Lucretia created from the philosophical beliefs of a poem in the same league as Dante

Divine Comedy and Milton Paradise Lost

De Rerum Natura

contains passionate arguments against the fear of death, descriptions and a few impressive. Lucretius describes a totally free source of God of life, in which living things just pull of the earth, not through the actions of a creator, but as a result of the vital forces of the universe.

not difficult to imagine why Lucretius was not popular in the Middle Ages. Other pagan philosophers like Plato and Aristotle, is left for a creator. Their ethical systems could, with some sculptures and shaking, should be provided with the Christian doctrine. Epicureanism, however, would simply not necessary. Although it was actually an austere philosophy in which "fun" means freedom from pain and fear rather than self-indulgence, Epicureanism was identified among the most Christian writers of self- indulgence pig. St. Jerome even said in the fourth century that Lucretius (whose life we ??know almost nothing) has gone mad with love, and then himself. Over time, but as expected, the great medieval monasteries preserved classical texts by copying the manuscripts of the patient came for him to leave.

Most

The story is told with style and panache all Greenblatt. It brings the quiet work of a medieval scriptorium to life by describing the development of sign language to indicate that the scribes had to read the manuscript, a scribe named for a pagan text particularly offensive, as Lucretius, putting two fingers in mouth "as gag." To show how the Roman elite epicurean value takes us beneath the ashes of Herculaneum in the "House of papyrus", where fragments of Lucretius and other epicureans have been discovered, and uses this setting to evoke the richness of life Roman philosophy. That conveys the passion for classical texts and the past attracted to humans as Poggio a look in the monastic libraries, as he shares his fascination for the recovery and discovery.

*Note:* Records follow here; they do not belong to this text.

Definition publish_artifact_version (name : string) : M Artifact :=
  s3path_list ← iter_objects (_get_artifact_s3dir name);
  let s3path_list := take 2 s3path_list in
  s3path_latest ← lift (_get_artifact_s3path name (VStr LATEST_VERSION));
  match s3path_list with
  | [] => raise ArtifactNotFoundError
  | [_] =>
      let new_version := "1" in
      s3path_new ← lift (_get_artifact_s3path name (VStr new_version));
      _ ← copy_object s3path_latest s3path_new;
      artifact_at name new_version s3path_new
  | _ :: (k_previous, o_previous) :: _ =>
      previous_version ← lift (decode_filename (fname k_previous));
      n ← lift (of_option ValueError (int_of_str previous_version));
      let new_version := str_int (n + 1) in
      s3path_new ← lift (_get_artifact_s3path name (VStr new_version));
      o_latest ← head_object s3path_latest;
      if String.eqb (obj_etag o_previous) (obj_etag o_latest) then
        sha ← lift (metadata_sha256 o_previous);
        mret {| name := name; version := previous_version;
                update_at := obj_last_modified o_previous;
                s3uri := uri k_previous; sha256 := sha |}
      else
        _ ← copy_object s3path_latest s3path_new;
        artifact_at name new_version s3path_new
  end.

Definition delete_artifact_version (name : string) (version : pyver) : M unit :=
  k ← lift (_get_artifact_s3path name version);
  delete_object k.

Definition put_alias (name alias : string) (version secondary_version : pyver)
    (secondary_version_weight : pyweight) : M Alias :=
  if contains "-" alias then raise ValueError
  else
    let version := encode_version version in
    secondary ←
      match secondary_version with
      | VNone => mret None
      | _ =>
          let secondary_version := encode_version secondary_version in
          match secondary_version_weight with
          | WInt w =>
              if negb ((0 <=? w) && (w <? 100)) then raise ValueError
              else if String.eqb version secondary_version then raise ValueError
              else mret (Some secondary_version)
          | _ => raise TypeError
          end
      end;
    version_s3path ← lift (_get_artifact_s3path name (VStr version));
    let version_s3uri := uri version_s3path in
    found ← exists_object version_s3path;
    if negb found then raise ArtifactNotFoundError
    else
      secondary_version_s3uri ←
        match secondary with
        | Some secondary_version =>
            secondary_version_s3path ←
              lift (_get_artifact_s3path name (VStr secondary_version));
            found ← exists_object secondary_version_s3path;
            if negb found then raise ArtifactNotFoundError
            else mret (Some (uri secondary_version_s3path))
        | None => mret None
        end;
      let alias_s3path := _get_alias_s3path name alias in
      _ ← put_object alias_s3path
            (Json {| doc_name := name; doc_alias := alias;
                     doc_update_at := "unknown"; doc_version := version;
                     doc_secondary_version := secondary;
                     doc_secondary_version_weight := secondary_version_weight;
                     doc_version_s3uri := version_s3uri;
                     doc_secondary_version_s3uri := secondary_version_s3uri |})
            ∅;
      o ← head_object alias_s3path;
      mret {| alias_name := name; alias := alias;
              alias_update_at := obj_last_modified o;
              alias_version := version; secondary_version := secondary;
              secondary_version_weight := secondary_version_weight;
              version_s3uri := version_s3uri;
              secondary_version_s3uri := secondary_version_s3uri |}.

End Repository.

(** [Alias._version_weight]. The field is declared [Optional[int]]; no value
    is given for a weight outside that type. *)
Definition _version_weight (self : Alias) : option Z :=
  match secondary_version_weight self with
  | WNone => Some 100
  | WInt w => Some (100 - w)
  | WOther => None
  end.

(** [Alias.random_artifact], for the value [r] that [random.randint(1, 100)]
    draws. The result is the chosen URI, which is [None] when the secondary
    URI is chosen and the alias has none. *)
Definition random_artifact (r : Z) (self : Alias) : option (option string) :=
  weight ← _version_weight self;
  Some (if r <=? weight then Some (version_s3uri self)
        else secondary_version_s3uri self).

Section Reading.
Context (self : Repository).

(** Whether the message of the [ValueError] that [int] raises for a literal
    contains ["Not Found"] or ["does not exist"]; the message quotes the
    literal. *)
Context (int_error_says_not_found : string -> bool).

(** What [Alias.from_dict(json.loads(text))] gives for a body that is not
    the document [put_alias] writes; an error is the one that leaves
    [_get_alias_object]. *)
Context (alias_of_bytes : bytes -> result alias_document).

Definition s3dir_artifact_store : key := s3_prefix self +:+ "/".

(** The [except] clause of [_get_artifact_object]. The error of the object
    store for a missing key says ["Not Found"]; the message of a [KeyError]
    is the key. *)
Definition artifact_not_found (version : pyver) (e : exn) : exn :=
  match e with
  | ClientError => ArtifactNotFoundError
  | ValueError =>
      if int_error_says_not_found (str_of version) then ArtifactNotFoundError
      else ValueError
  | _ => e
  end.

Definition _get_artifact_object (name : string) (version : pyver) : M Artifact :=
  fun w =>
    match (s3path ← lift (_get_artifact_s3path self name version);
           artifact_at self name (encode_version version) s3path) w with
    | (Raise e, w') => (Raise (artifact_not_found version e), w')
    | (Ok artifact, w') => (Ok artifact, w')
    end.

Definition get_latest_published_artifact_version_number (name : string) : M Z :=
  s3path_list ← iter_objects (_get_artifact_s3dir self name);
  match take 2 s3path_list with
  | [] | [_] => mret 0
  | _ :: (k, _) :: _ =>
      version ← lift (decode_filename (fname k));
      lift (of_option ValueError (int_of_str version))
  end.

(** The [except] clause of [_get_alias_object]. *)
Definition alias_not_found (e : exn) : exn :=
  match e with
  | ClientError => AliasNotFoundError
  | _ => e
  end.

(** [Alias.from_dict] of the stored document, with [update_at] replaced by
    the time of the last modification. *)
Definition alias_of_document (d : alias_document) (update_at : Z) : Alias :=
  {| alias_name := doc_name d; alias := doc_alias d; alias_update_at := update_at;
     alias_version := doc_version d;
     secondary_version := doc_secondary_version d;
     secondary_version_weight := doc_secondary_version_weight d;
     version_s3uri := doc_version_s3uri d;
     secondary_version_s3uri := doc_secondary_version_s3uri d |}.

Definition _get_alias_object (name alias : string) : M Alias :=
  fun w =>
    match (o ← head_object (_get_alias_s3path self name alias);
           d ← lift (match obj_body o with
                     | Json d => Ok d
                     | Bytes b => alias_of_bytes b
                     end);
           mret (alias_of_document d (obj_last_modified o))) w with
    | (Raise e, w') => (Raise (alias_not_found e), w')
    | (Ok a, w') => (Ok a, w')
    end.

Definition get_artifact_version (name : string) (version : pyver) : M Artifact :=
  _get_artifact_object name version.

(** One element of the comprehension of [list_artifact_versions]. *)
Definition listed_artifact (name : string) (entry : key * s3object)
    : result Artifact :=
  version ← decode_filename (fname entry.1);
  sha ← metadata_sha256 entry.2;
  Ok {| name := name; version := version;
        update_at := obj_last_modified entry.2; s3uri := uri self entry.1;
        sha256 := sha |}.

Definition list_artifact_versions (name : string) : M (list Artifact) :=
  s3path_list ← iter_objects (_get_artifact_s3dir self name);
  lift (list_comprehension (listed_artifact name) s3path_list).

Definition get_alias (name alias : string) : M Alias :=
  _get_alias_object name alias.

Definition delete_alias (name alias : string) : M unit :=
  delete_object (_get_alias_s3path self name alias).

Definition purge_artifact (name : string) : M unit :=
  delete_dir (_get_artifact_s3dir self name).

Definition purge_all : M unit := delete_dir s3dir_artifact_store.

End Reading.

End S3Only.

(** ** [dynamodb.py] *)

Module Dynamodb.

Definition encode_version (version : pyver) : string :=
  zfill VERSION_ZFILL (str_of version).

(** Modelled from the spec: [encode_version_sk] is called by the hybrid
    backend and exercised by [tests/test_dynamodb.py], but the [dynamodb]
    module among the sources does not define it. Following the spec,
    [None] and the sentinel give the sentinel, an integer or numeric string
    is rendered as a zero-padded decimal of width [VERSION_ZFILL]. *)
Definition encode_version_sk (version : pyver) : string :=
  match version with
  | VNone => LATEST_VERSION
  | _ => zfill VERSION_ZFILL (lstrip0 (str_of version))
  end.

(** Modelled from the spec: [encode_alias_pk] is missing from the sources
    as well; it wraps the name in the markers [Alias.new] uses for [pk]. *)
Definition encode_alias_pk (name : string) : string :=
  "__" +:+ name +:+ "-alias".

Module Artifact.

Record t : Type := {
  pk : string;
  sk : string;
  update_at : option Z;
  is_deleted : option bool;
  sha256 : option string;
}.

(** [Artifact.new(name, version)]; [now] is the value the default
    [get_utc_now] gives [update_at] when the instance is created. *)
Definition new (now : Z) (name : string) (version : pyver) : t :=
  match version with
  | VNone =>
      {| pk := name; sk := LATEST_VERSION; update_at := Some now;
         is_deleted := Some false; sha256 := None |}
  | _ =>
      {| pk := name; sk := encode_version version; update_at := Some now;
         is_deleted := Some false; sha256 := None |}
  end.

Definition name (self : t) : string := pk self.

Definition version (self : t) : string := lstrip0 (sk self).

Definition set_sha256 (v : option string) (self : t) : t :=
  {| pk := pk self; sk := sk self; update_at := update_at self;
     is_deleted := is_deleted self; sha256 := v |}.

Definition set_update_at (v : option Z) (self : t) : t :=
  {| pk := pk self; sk := sk self; update_at := v;
     is_deleted := is_deleted self; sha256 := sha256 self |}.

(** The row written by [save()] and the instance read back from a row. *)
Definition to_item (self : t) : item :=
  {| it_update_at := update_at self; it_is_deleted := is_deleted self;
     it_sha256 := sha256 self; it_version := None;
     it_secondary_version := None; it_secondary_version_weight := WNone |}.

Definition of_item (pk sk : string) (i : item) : t :=
  {| pk := pk; sk := sk; update_at := it_update_at i;
     is_deleted := it_is_deleted i; sha256 := it_sha256 i |}.

Definition save (self : t) : M unit := put_item (pk self) (sk self) (to_item self).

End Artifact.

Module Alias.

Record t : Type := {
  pk : string;
  sk : string;
  update_at : option Z;
  version : string;
  additional_version : option string;
  additional_version_weight : pyweight;
}.

(** [Alias.new(name, alias, version, additional_version,
    additional_version_weight)]. *)
Definition new (now : Z) (name alias : string) (version additional_version : pyver)
    (additional_version_weight : pyweight) : result t :=
  let version :=
    match version with
    | VNone => VStr LATEST_VERSION
    | _ => version
    end in
  let version := encode_version version in
  additional ←
    match additional_version with
    | VNone => Ok None
    | _ =>
        let additional_version := encode_version additional_version in
        if String.eqb version additional_version then Raise ValueError
        else Ok (Some additional_version)
    end;
  Ok {| pk := "__" +:+ name +:+ "-alias"; sk := alias; update_at := Some now;
        version := version; additional_version := additional;
        additional_version_weight := additional_version_weight |}.

(** ["-".join(self.pk.split("-")[:-1])[2:]] *)
Definition name (self : t) : string :=
  let joined := String.concat "-" (removelast (split "-" (pk self))) in
  String.substring 2 (String.length joined - 2) joined.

But is it correct to identify the recovery of Lucretia with the beginning of the Renaissance? A Poggio found
De Rerum Natura

, Greenblatt argues, discovered "a book that helps to remove when your whole world," bringing a concern for worldly pleasures of the moral life . Greenblatt traces atomism of Lucretius in astronomy of Galileo and Newton's physics. Follow the "tour" of the atoms of Lucretius little works of Shakespeare and Montaigne. Even to see the emphasis on fun in the
Utopia devout Catholic Sir Thomas More as a result of Lucretia. Discovery of Poggio, he said, caused a release of scientific thought and religion is spreading in Europe.